Dean leaned in again, heart pounding. “Y/N. Look at me.”
Her glazed-over eyes barely met his.
“You’re gonna be fine, alright? Sam’s following us. You just have to hang on a little longer.”
“I don’t feel good…” she whispered, a hint of panic in her slurred voice. “It’s hard to… think.”
“I know, baby,” Dean said, brushing hair from her clammy forehead. “Just keep breathing for me. Slow, deep breaths.”
She gasped sharply, choking back a cough—then vomited again, clear and foamy through the mask. Her eyes widened in fear.
“She’s aspirating,” the medic said, quickly ripping off the soiled mask and rolling her to the side. “We need to suction her airway, now!”
Dean held her shoulders, heart thudding against his ribs like a drum. “You’re okay, you’re okay, just let them help—”
Y/N let out a garbled moan before slumping, her body going suddenly floppy.
“Heart rate’s erratic—she’s going bradycardic!”
“Prep for intubation.

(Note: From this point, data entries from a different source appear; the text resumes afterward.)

Context (s0 : Sh) (Hmax : MaxConnsPerIP o <= max_int64) (Hs0 : NewServer true true o arr = Some s0) (ends : bool).

Definition idle_tcp : Local := mkLocal Ready [] [].
Definition calls_tcp (k : called) : list (list call) :=
  [if c_serve k then [CServe] else []; if c_shutdown k then [CShutdown ends] else []; if c_close k then [CClose] else []].
Definition all_calls : called := mkCalled true true true.
Lemma tcp_park k : park (may_move k) idle_tcp (init s0 (calls_tcp all_calls)) = init s0 (calls_tcp k).
Proof using.
  unfold park, init. simpl. f_equal. f_equal; [by destruct (c_serve k)|]. f_equal; [by destruct (c_shutdown k)|].
  f_equal; [by destruct (c_close k)|]. apply (eq_trans (imap_const id _)), list_fmap_id.
Qed.

Lemma tcp_serving c k : rtc (step (next o)) (init s0 (calls_tcp k)) c → c_serve k = true →
  ∃ l, procs c !! 0%nat = Some l ∧ serving_proc l.
Proof using.
  intros Hr Hk. eapply (proc_inv (next o) (λ _, serving_proc)); [intros; by eapply tcp_serving_step|done| |exact Hr].
  eexists. split; [done|]. rewrite Hk. by left.
Qed.
Lemma tcp_stopping c k : rtc (step (next o)) (init s0 (calls_tcp k)) c → c_shutdown k = true →
  ∃ l, procs c !! 1%nat = Some l ∧ stopping_proc (shared c) l.
Proof using.
  intros Hr Hk. eapply (proc_inv (next o) stopping_proc); [apply tcp_stopping_step|apply tcp_stopping_other| |exact Hr].
  eexists. split; [done|]. rewrite Hk. left. simpl. eauto.
Qed.
Lemma tcp_closing c k : rtc (step (next o)) (init s0 (calls_tcp k)) c → c_close k = true →
  ∃ l, procs c !! 2%nat = Some l ∧ closing_proc (shared c) l.
Proof using.
  intros Hr Hk. eapply (proc_inv (next o) closing_proc); [apply tcp_closing_step|apply tcp_closing_other| |exact Hr].
  eexists. split; [done|]. rewrite Hk. by left.
Qed.

Lemma tcp_stops k c :
  rtc (step_of (next o) (may_move k)) (init s0 (calls_tcp all_calls)) c → (∀ c', ¬ step_of (next o) (may_move k) c c') →
  (c_shutdown k = true → ∃ l e, procs c !! 1%nat = Some l ∧ shutdown_err_tcp l = Some e) ∧
  (c_serve k = true → ∃ l, procs c !! 0%nat = Some l ∧
     ((∃ e, serve_err_tcp l = Some e) ∨ serve_pc (at_pc l) = true ∧ c_shutdown k = false ∧ c_close k = false)).
Proof using Hmax Hs0.
  intros Hr0 Hst0. pose proof (park_steps _ _ idle_tcp _ _ Hr0) as Hr. rewrite tcp_park in Hr.
  assert (∀ s, next o s idle_tcp = []) as Hidle by done.
  pose proof (park_stuck _ _ idle_tcp c Hidle Hst0) as Hst.
  pose proof (park_lookup (may_move k) idle_tcp c) as Hpk. set (d := park (may_move k) idle_tcp c) in *.
  destruct (tcp_stuck_finished o arr s0 (calls_tcp k) d Hmax Hs0) as [Hall Hfin];
    [unfold calls_tcp; repeat (apply Forall_cons_2; [case_match; set_solver|]); apply Forall_nil_2|
     exact Hr|exact (stuck_next _ d Hst)|].
  rewrite Forall_forall in Hall.
  assert (c_shutdown k = true → ∃ l1, procs d !! 1%nat = Some l1 ∧ once (shared d) ≠ None ∧ stop_moving l1) as Hsd.
  { intros Hk. destruct (tcp_stopping d k Hr Hk) as (l1 & Hl1 & H1). exists l1. split; [done|].
    destruct (Hall l1 (list_elem_of_lookup_2 _ _ _ Hl1)) as [[Hpc Ht]|[[a Hpc] _]];
      destruct H1 as [(E & [e Et] & _)|[(Et & _ & k' & E & _)|?]]; try done; rewrite E in Hpc || idtac; try done.
    rewrite Et in Ht. by destruct Ht as [?|[? _]]. }
  assert (c_shutdown k = true ∨ c_close k = true → once (shared d) ≠ None) as Honce.
  { intros [Hk|Hk]; [by destruct (Hsd Hk) as (? & _ & ? & _)|]. destruct (tcp_closing d k Hr Hk) as (l2 & Hl2 & H2).
    destruct (Hall l2 (list_elem_of_lookup_2 _ _ _ Hl2)) as [[Hpc Ht]|[[a Hpc] _]];
      destruct H2 as [[E Et]|[[k' E]|?]]; try done; rewrite E in Hpc || idtac; try done.
    rewrite Et in Ht. by destruct Ht as [?|[? _]]. }
  split.
  - intros Hk. destruct (Hsd Hk) as (l1 & Hl1 & Ho & Hm). specialize (Hfin Ho). rewrite Forall_forall in Hfin.
    destruct (Hfin l1 (list_elem_of_lookup_2 _ _ _ Hl1)) as [P1 _]. rewrite (Hpk 1%nat) in Hl1 by done.
    destruct Hm as [(_ & _ & Hpc)|(_ & _ & [e1 He1])]; [by rewrite P1 in Hpc|]. eauto.
  - intros Hk. destruct (tcp_serving d k Hr Hk) as (l0 & Hl0 & H0). pose proof (list_elem_of_lookup_2 _ _ _ Hl0) as Hin.
    rewrite (Hpk 0%nat) in Hl0 by done. exists l0. split; [done|].
    destruct H0 as [(_ & Ht & _)|[(Hpc & _)|(_ & _ & [e0 He0])]]; [| |left; eauto].
    + exfalso. destruct (Hall l0 Hin) as [[_ T]|[[a Ha] _]]; [rewrite Ht in T; by destruct T as [?|[? _]]|].
      pose proof (tcp_serving d k Hr Hk) as (l0' & Hl0' & Hs). rewrite (Hpk 0%nat), Hl0 in Hl0' by done. injection Hl0' as <-.
      destruct Hs as [(E & _)|[(_ & E & _)|(E & _)]]; congruence.
    + destruct (c_shutdown k) eqn:K1, (c_close k) eqn:K2; try (by right); exfalso;
        (assert (once (shared d) ≠ None) as Ho by (apply Honce; auto)); specialize (Hfin Ho); rewrite Forall_forall in Hfin;
        destruct (Hfin l0 Hin) as [P0 _]; by rewrite P0 in Hpc.
Qed.
Lemma ok_start ms sh cn : Forall fresh ms → group_ok (start ms sh cn) (replicate (length ms) 0).
Proof.
  intros Hf. assert (∀ m, m ∈ ms → s_spawned m = false ∧ h_spawned m = false ∧ s_busy m = 0 ∧ h_busy m = 0) as Hms.
  { intros m Hm. rewrite Forall_forall in Hf. destruct (Hf m Hm) as [_ ->]. done. }
  assert (∀ w : member → nat, (∀ m, m ∈ ms → w m = 0) → sum_list (w <$> ms) = 0) as H0.
  { clear. intros w. induction ms as [|m ms IH]; intros Hw; [done|].
    assert (w m = 0 ∧ sum_list (w <$> ms) = 0) as [? ?] by (split; [apply Hw; left|apply IH; intros; apply Hw; by right]).
    rewrite fmap_cons. change (w m + sum_list (w <$> ms) = 0). lia. }
  split; simpl; try done.
  - clear Hms H0. induction Hf as [|m ms [Hb E] _ IH]; simpl; constructor; [|done]. rewrite E. split; simpl; try done. constructor.
  - intros i m Hm%list_elem_of_lookup_2%Hms. destruct Hm as [-> _]. split; [done|lia].
  - assert (spawned_upto h_spawned 0 ms) as H; [|by destruct sh].
    intros i m Hm%list_elem_of_lookup_2%Hms. destruct Hm as (_ & -> & _). split; [done|lia].
  - symmetry. apply H0. intros m Hm%Hms. tauto.
  - symmetry. apply H0. intros m Hm%Hms. tauto.
  - by destruct sh.
Qed.

(** A run of [n] actions. *)
Lemma ok_run g0 ks0 n g : group_ok g0 ks0 → nsteps gstep n g0 g →
  ∃ ks, group_ok g ks ∧ own g + n + sum_list ks0 <= own g0 + sum_list ks ∧ bound <$> members g = bound <$> members g0.
Proof.
  intros Hg Hr. revert ks0 Hg. induction Hr as [g|n a b d Hab _ IH]; intros ks0 Hg.
  - exists ks0. split_and!; [done|lia|done].
  - destruct (ok_step _ _ _ Hg Hab) as (ks1 & Hg1 & Hw1 & Hb1). destruct (IH ks1 Hg1) as (ks & Hok & Hw & Hb).
    exists ks. split_and!; [done|lia|congruence].
Qed.

(** What the run was started with stays. *)
Lemma started_kept g g' : rtc gstep g g' →
  (hmain g ≠ HIdle ↔ hmain g' ≠ HIdle) ∧ (cancels g || parent g = cancels g' || parent g').
Proof.
  induction 1 as [|a b d Hab _ [IH1 IH2]]; [done|]. rewrite <- IH1, <- IH2. clear IH1 IH2.
  destruct Hab as [| g g' H | g i g' H | g g' H | g i g' H | g i g' H | g g' H]; try done;
    unfold Serve_main, Serve_goroutine, Shutdown_main, Shutdown_goroutine, AfterFunc, Cancel in H.
  all: try (destruct (members g !! i) as [m|]; [simpl in H|done]).
  all: repeat (case_match; simplify_eq/=; try done).
  all: try (destruct (serve_result m); by simplify_eq/=); try (destruct (shutdown_result m); by simplify_eq/=).
Qed.

(** * When nothing moves *)

Section still.
Context (g : group) (ks : list nat) (Hg : group_ok g ks) (Hst : still g).
(** * Messages *)

Lemma Message_spec r mem i d : wired r → held r mem i d → sa_ok (sa d) →
  ∃ b r', bufs !! i = Some b ∧
    Message InterfaceByIndex r i =
      Some (r', (Z.of_nat (length (take b.2 (payload d))), control d, flags b d,
                 Unmap_port <$> net_addr InterfaceByIndex (sa d))) ∧
    wired r' ∧ (∀ j d', held r mem j d' → held r' mem j d') ∧
    read_at mem b.1 (length (take b.2 (payload d))) = take b.2 (payload d).
Proof using put_fits.
  intros Hw [(b & h & Hb & Hh & H1 & H2 & H3 & H4) Hctl (nm & Hnm & Hsa)] Hok.
  assert (nm = sa d ++ drop (length (sa d)) nm) as Enm by (by rewrite <- Hsa at 1; rewrite take_drop).
  destruct (addr_as_single InterfaceByIndex (zones r) (sa d) (w_zones _ Hw)) as [Z1 Z2].
  unfold Message. rewrite Hh, Hnm. simpl. rewrite Enm, addr_app, (w_size _ Hw), H1, H2, H3, Nat2Z.id by done.
  destruct (addr InterfaceByIndex (zones r) (sa d)) as [zs a]. simpl in Z1, Z2. subst a.
  assert ((if Nat.eqb size 0 then Some [] else slice (oob r) (i * size) (i * size + length (control d))) =
          Some (control d)) as ->.
  { pose proof (put_fits size (Udp.oob d)) as Hf. fold (control d) in Hf.
    destruct (Nat.eqb_spec size 0) as [E|Hs]; [f_equal; symmetry; apply nil_length_inv; lia|].
    unfold slice. rewrite bool_decide_eq_true_2; [by replace (i * size + _ - _)%nat with (length (control d)) by lia; rewrite Hctl|].
    rewrite (w_oob _ Hw). apply lookup_lt_Some in Hb. nia. }
  simpl. eexists b, _. split_and!; try done; [by destruct Hw|].
  intros j d' [B1 B2 B3]. by split.
Qed.

Lemma NewBatchReader_wired r : NewBatchReader bufs size = Some r → wired r.
Proof using.
  unfold NewBatchReader. case_match; [|done]. intros [= <-]. split; simpl; try done.
  - by rewrite length_imap.
  - intros i h Hh. rewrite list_lookup_imap in Hh. destruct (bufs !! i); [|done]. by simplify_eq/=.
  - by rewrite length_replicate.
  - intros i nm [-> _]%lookup_replicate. done.
  - by rewrite length_replicate.
Qed.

RSI now!” the lead medic snapped, shoving a laryngoscope into position. “We’re losing her airway!”
“No no no—*Y/N!*” Dean shouted, cradling her head until the medic gently shoved him aside.
“Step back, sir—she’s seizing!”
Her body jolted in a sudden, full-body spasm—limbs rigid, foam slipping from her lips.
Dean backed into the wall, fists clenched. “Sam, where the hell are you—“
But all he could do was watch as they bagged her, pushing meds, inserting the tube, and working frantically over her small, pale frame.
And through the chaos, he could still hear her voice.